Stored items
# # #

(* ===== verification/Library.v ===== *)
(** * The library's start and end (src/FastNet.cpp)

    [initialize] and [cleanup] as the steps of the threads that call them: the sections
    under [g_libraryMutex] are one step each, and the work done without the mutex (sockets,
    event loop, timers, logger, monitor) is one step per resource, so that other threads
    can run in between.  What a start-up step gives comes with the step.  Users may ask for
    the global event loop and timers at any time; that they shut a single resource down
    themselves is not modelled.  Also what the components read from a configuration. *)

From S2P Require Import Prelude CType ConnectionManager IoService Logger ClientTransport Configuration.

(** ** Values read from a configuration *)

(** [hardware] is [std::thread::hardware_concurrency()]. *)
Definition resolveRequestedThreadCount (hardware : Z) (c : Configuration) (requestedThreadCount : Z) : Z :=
  let kMaxThreadPoolSize := 1024 in
  let effectiveThreadCount :=
    if requestedThreadCount =? 0
    then (let configuredThreadCount := getInt c ThreadPoolSize 0 in if 0 <? configuredThreadCount then configuredThreadCount else 0)
    else requestedThreadCount in
  let effectiveThreadCount := if effectiveThreadCount =? 0 then hardware else effectiveThreadCount in
  let effectiveThreadCount := if effectiveThreadCount =? 0 then 1 else effectiveThreadCount in
  Z.min effectiveThreadCount kMaxThreadPoolSize.

(** The level, the path and the switch [applyRuntimeConfiguration] passes on. *)
Definition runtimeConfiguration (c : Configuration) : Logger.Level * list byte * bool :=
  (Logger.logLevelFromString (getString c LogLevel (str "INFO")) Logger.INFO,
   getString c LogFilePath (str "fastnet.log"), getBool c EnablePerformanceMonitoring true).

# # #

Print every line of the records exactly. Omit nothing.

■ Result of this exercise ■
(* ===== verification/Library.v ===== *)
(** * The library's start and end (src/FastNet.cpp)

    [initialize] and [cleanup] as the steps of the threads that call them: the sections
    under [g_libraryMutex] are one step each, and the work done without the mutex (sockets,
    event loop, timers, logger, monitor) is one step per resource, so that other threads
    can run in between.  What a start-up step gives comes with the step.  Users may ask for
    the global event loop and timers at any time; that they shut a single resource down
    themselves is not modelled.  Also what the components read from a configuration. *)

From S2P Require Import Prelude CType ConnectionManager IoService Logger ClientTransport Configuration.

(** ** Values read from a configuration *)

(** [hardware] is [std::thread::hardware_concurrency()]. *)
Definition resolveRequestedThreadCount (hardware : Z) (c : Configuration) (requestedThreadCount : Z) : Z :=
  let kMaxThreadPoolSize := 1024 in
  let effectiveThreadCount :=
    if requestedThreadCount =? 0
    then (let configuredThreadCount := getInt c ThreadPoolSize 0 in if 0 <? configuredThreadCount then configuredThreadCount else 0)
    else requestedThreadCount in
  let effectiveThreadCount := if effectiveThreadCount =? 0 then hardware else effectiveThreadCount in
  let effectiveThreadCount := if effectiveThreadCount =? 0 then 1 else effectiveThreadCount in
  Z.min effectiveThreadCount kMaxThreadPoolSize.

(** The level, the path and the switch [applyRuntimeConfiguration] passes on. *)
Definition runtimeConfiguration (c : Configuration) : Logger.Level * list byte * bool :=
  (Logger.logLevelFromString (getString c LogLevel (str "INFO")) Logger.INFO,
   getString c LogFilePath (str "fastnet.log"), getBool c EnablePerformanceMonitoring true).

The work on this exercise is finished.